## [Assigned task]
Repeat, exactly as written, the lines of the records below from the first through the line with "intros Hs He Hr. unfold resource_text.", but none past it.

Dataset records
********************

Lemma resource_text_upto raw start end_ rflags : 0 <= start < 2 ^ 32 -> 0 <= end_ < 2 ^ 32 -> 0 <= rflags < 2 ^ 32 ->
  upto 57 (resource_text raw start end_ rflags).
Proof.
  intros Hs He Hr. unfold resource_text.
  assert (exists name spec decode, resource_kind raw rflags = (chars name, spec, decode) /\ (length (chars name) <= 4)%nat /\ Forall (fun c => c <> 0) (chars name) /\
    spec ∈ [io_spec; mem_spec; bus_spec; dec_spec; flag_spec]) as (name & spec & decode & -> & Hl & Hz & Hsp).
  { unfold resource_kind. repeat match goal with |- context [if ?b then (chars _, _, _) else _] => destruct b end;
      (eexists _, _, _; split; [reflexivity|]); (split; [done|]); (split; [by repeat constructor|]); set_solver. }
  assert (flag_spec ∈ [io_spec; mem_spec; bus_spec; dec_spec; flag_spec]) as Hf by set_solver.
  change 57%nat with (1 + (4 + (10 + (11 + (29 + (1 + 1))))))%nat.
  repeat (apply upto_bind; [|]).
  1, 6, 7: apply upto_poke.
  1: by apply upto_const; [lia|].
  1: by apply upto_number.
  1: destruct (negb _); [|apply upto_ret]; apply (upto_bind 1 10); [apply upto_poke|by apply upto_number].
  destruct decode.
  - change 29%nat with (8 + (5 + (7 + 9)))%nat. repeat (apply upto_bind; [|]); case_match; try apply upto_ret; by apply upto_const; [cbn; lia|repeat constructor].
  - change 29%nat with (9 + 20)%nat. apply upto_bind; [by apply upto_const; [cbn; lia|repeat constructor]|].
    destruct (upto_number rflags flag_spec Hf Hr) as (t & Ht & Hn). exists t. split; [done|lia].
Qed.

********************

## [Solution for this exercise]
Lemma resource_text_upto raw start end_ rflags : 0 <= start < 2 ^ 32 -> 0 <= end_ < 2 ^ 32 -> 0 <= rflags < 2 ^ 32 ->
  upto 57 (resource_text raw start end_ rflags).
Proof.
  intros Hs He Hr. unfold resource_text.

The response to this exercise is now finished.